[Dataset entries]
(** * prrompt: the commit analysis and branch-isolation protocol

    A shallow embedding of the post-commit hook tool ([processCommit],
    [analyzeCommit], [extractPrompts], [cleanup] and the configuration
    readers) over an abstract version-control gateway.  Every call of the
    Go function [runGit] becomes one step of a state monad that threads the
    repository, the text printed on standard output and the list of git
    commands issued so far.

    The repository holds three variants of the program.  The embedding
    follows the one the tests exercise, with the settings read from the
    git configuration; where the oldest variant differs on a point the
    specification speaks about, that part is embedded too, in [Legacy].  The
    install mode ([init], [installHook]) only writes the hook file and is
    left out. *)

From Stdlib Require Import String Ascii List Bool Arith Lia DecimalString.
Import ListNotations.
Local Open Scope list_scope.
Local Open Scope string_scope.

(* ================================================================== *)
(** ** The pieces of Go's [strings] and [fmt] packages the tool uses   *)
(* ================================================================== *)

Module GoStrings.

Definition byte (n : nat) : ascii := ascii_of_nat n.

(** "\n" *)
Definition nl : string := String (byte 10) "".

(** [strings.HasPrefix(s, prefix)] *)
Definition HasPrefix (s prefix : string) : bool := String.prefix prefix s.

(** [s[n:]] for [n <= len(s)] *)
Fixpoint drop (n : nat) (s : string) : string :=
  match n, s with
  | S k, String _ s' => drop k s'
  | _, _ => s
  end.

(** [s[:n]] for [n <= len(s)] *)
Definition take (n : nat) (s : string) : string := substring 0 n s.

(** [strings.TrimPrefix(s, prefix)] *)
Definition TrimPrefix (s prefix : string) : string :=
  if HasPrefix s prefix then drop (String.length prefix) s else s.

(** [strings.HasSuffix(s, suffix)] *)
Definition HasSuffix (s suffix : string) : bool :=
  (String.length suffix <=? String.length s)%nat
  && (drop (String.length s - String.length suffix) s =? suffix).

(** [strings.TrimSuffix(s, suffix)] *)
Definition TrimSuffix (s suffix : string) : string :=
  if HasSuffix s suffix
  then take (String.length s - String.length suffix) s
  else s.

(** [strings.Contains(s, substr)] *)
Fixpoint Contains (s substr : string) : bool :=
  HasPrefix s substr
  || match s with
     | "" => false
     | String _ s' => Contains s' substr
     end.

(** [strings.Split(s, sep)] for a non-empty [sep] (every call site passes
    a non-empty literal): cut at each leftmost, non-overlapping occurrence
    of [sep].  [skip] counts the bytes of a separator still to be passed
    over, [cur] is the piece being accumulated. *)
Fixpoint splitFrom (sep s : string) (skip : nat) (cur : string)
  : list string :=
  match s with
  | "" => [cur]
  | String c s' =>
      match skip with
      | S k => splitFrom sep s' k cur
      | O =>
          if HasPrefix s sep
          then cur :: splitFrom sep s' (String.length sep - 1) ""
          else splitFrom sep s' 0 (cur ++ String c "")
      end
  end.

Definition Split (s sep : string) : list string := splitFrom sep s 0 "".

(** [strings.Repeat(s, n)] *)
Fixpoint Repeat (s : string) (n : nat) : string :=
  match n with
  | O => ""
  | S k => s ++ Repeat s k
  end.

(** The verb [%d] of [fmt] on a non-negative [int]. *)
Definition itoa (n : nat) : string := NilEmpty.string_of_uint (Nat.to_uint n).

(** *** [strings.TrimSpace]

    Go trims every leading and trailing rune with Unicode's White_Space
    property.  On the UTF-8 bytes of the string these are the six ASCII
    bytes below, the two-byte encodings of U+0085 and U+00A0 and the
    three-byte encodings of U+1680, U+2000..U+200A, U+2028, U+2029,
    U+202F, U+205F and U+3000. *)

Definition space1 (c : ascii) : bool :=
  let n := nat_of_ascii c in
  (((9 <=? n) && (n <=? 13)) || (n =? 32))%nat.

- TASK DIRECTIONS
Copy the records above faithfully. Begin at their first line, end at the line containing "if HasSuffix s suffix", and include nothing else.

- ANSWER BELOW
(** * prrompt: the commit analysis and branch-isolation protocol

    A shallow embedding of the post-commit hook tool ([processCommit],
    [analyzeCommit], [extractPrompts], [cleanup] and the configuration
    readers) over an abstract version-control gateway.  Every call of the
    Go function [runGit] becomes one step of a state monad that threads the
    repository, the text printed on standard output and the list of git
    commands issued so far.

    The repository holds three variants of the program.  The embedding
    follows the one the tests exercise, with the settings read from the
    git configuration; where the oldest variant differs on a point the
    specification speaks about, that part is embedded too, in [Legacy].  The
    install mode ([init], [installHook]) only writes the hook file and is
    left out. *)

From Stdlib Require Import String Ascii List Bool Arith Lia DecimalString.
Import ListNotations.
Local Open Scope list_scope.
Local Open Scope string_scope.

(* ================================================================== *)
(** ** The pieces of Go's [strings] and [fmt] packages the tool uses   *)
(* ================================================================== *)

Module GoStrings.

Definition byte (n : nat) : ascii := ascii_of_nat n.

(** "\n" *)
Definition nl : string := String (byte 10) "".

(** [strings.HasPrefix(s, prefix)] *)
Definition HasPrefix (s prefix : string) : bool := String.prefix prefix s.

(** [s[n:]] for [n <= len(s)] *)
Fixpoint drop (n : nat) (s : string) : string :=
  match n, s with
  | S k, String _ s' => drop k s'
  | _, _ => s
  end.

(** [s[:n]] for [n <= len(s)] *)
Definition take (n : nat) (s : string) : string := substring 0 n s.

(** [strings.TrimPrefix(s, prefix)] *)
Definition TrimPrefix (s prefix : string) : string :=
  if HasPrefix s prefix then drop (String.length prefix) s else s.

(** [strings.HasSuffix(s, suffix)] *)
Definition HasSuffix (s suffix : string) : bool :=
  (String.length suffix <=? String.length s)%nat
  && (drop (String.length s - String.length suffix) s =? suffix).

(** [strings.TrimSuffix(s, suffix)] *)
Definition TrimSuffix (s suffix : string) : string :=
  if HasSuffix s suffix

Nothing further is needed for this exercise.